- Create an account here: https://www.ncbi.nlm.nih.gov/myncbi/
- Note the API key specified here: https://account.ncbi.nlm.nih.gov/settings/
- Install Entrez:
pip install entrezpy
- As this method is limited to fetch 9,998 records at a time we can split the fetch start and end date to accumulate them.
- This method of data acquisition is limited to fetch 9,998 records.
- In-order to fasten the fetching process Data_Acquisition_Parallel_Threading utilised Process parallelization method. However, utilizing this method sometime results in blocking the API key by PubMed.

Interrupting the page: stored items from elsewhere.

(* ===== verification/PrefixIndex.v ===== *)
(** * The server-side prefix index (server/prefix_index.py)

    [KVPrefixIndex]: an LRU dictionary from the SHA-256 of a token prefix to the
    cache handle holding its KV, with a budget counted in tokens. The hash function
    is a parameter (nothing is assumed of it: a lookup compares the stored tokens
    again); the JSON text that is hashed is computed as the code does. *)

From stdpp Require Import numbers base strings pretty list.
From Stdlib Require Import ZArith Lia.
From S2P Require Import Prelude Dict.

(** What an iterable of token ids may yield: an [int], or anything else ([bool]
    included), which is refused. *)
Inductive token := TokInt (n : Z) | TokOther.

Definition normalize_token (x : token) : option Z :=
  match x with TokInt n => Some n | TokOther => None end.

Definition normalize_tokens (tokens : list token) : res (list Z) :=
  match mapM normalize_token tokens with
  | None => Raise ValueError
  | Some [] => Raise ValueError
  | Some out => Ok out
  end.

(** [json.dumps(tokens, separators=(",", ":"))] *)
Definition json_dumps_ints (l : list Z) : string :=
  ("[" +:+ String.concat "," (pretty <$> l) +:+ "]")%string.

Record KVPrefixIndexEntry (Meta : Type) := mkEntry {
  token_prefix : list Z;
  handle : Z;
  prefix_length : Z;
  token_sha256 : string;
  metadata : dict string Meta;
}.
Arguments mkEntry {Meta} _ _ _ _ _.
Arguments token_prefix {Meta} _.
Arguments handle {Meta} _.
Arguments prefix_length {Meta} _.
Arguments token_sha256 {Meta} _.
Arguments metadata {Meta} _.

Record KVPrefixIndex (Meta : Type) := mkIndex {
  max_size_tokens : option Z;
  entries : dict string (KVPrefixIndexEntry Meta);
  current_size_tokens : Z;
}.
Arguments mkIndex {Meta} _ _ _.
Arguments max_size_tokens {Meta} _.
Arguments entries {Meta} _.
Arguments current_size_tokens {Meta} _.

Section PrefixIndex.
Context {Meta : Type} (sha256_hexdigest : string → string).
Notation Entry := (KVPrefixIndexEntry Meta).
Notation Index := (KVPrefixIndex Meta).
Implicit Types (ix : Index) (e : Entry).

(** [prefix_tokens_sha256] of tokens already normalized. *)
Definition digest (l : list Z) : string := sha256_hexdigest (json_dumps_ints l).

Definition prefix_tokens_sha256 (tokens : list token) : res string :=
  normalized ← normalize_tokens tokens; Ok (digest normalized).

Definition new_index (max_size : option Z) : Index := mkIndex max_size [] 0.

(** [while self.current_size_tokens > self.max_size_tokens and self._entries] *)
Fixpoint evict (max cur : Z) (d : dict string Entry) : dict string Entry * Z :=
  match d with
  | [] => ([], cur)
  | (k, removed) :: d' =>
      if max <? cur then evict max (cur - prefix_length removed) d' else (d, cur)
  end.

Note: We have opted to gather the data utilizing the API calls method for our project. The decision is based on the time taken to gather the data.
- Installation commands:
sh -c "$(curl -fsSL https://ftp.ncbi.nlm.nih.gov/entrez/entrezdirect/install-edirect.sh)"
sh -c "$(wget -q https://ftp.ncbi.nlm.nih.gov/entrez/entrezdirect/install-edirect.sh -O -)"
- Exporting the environment variables:
export PATH=${HOME}/edirect:${PATH}
- Setting the API key in bash_profile and .zshrc configuration files:
export NCBI_API_KEY=unique_api_key
- This method of data acquisition has no limit in record fetches.
- This method is, time-consuming when compared to API calls method.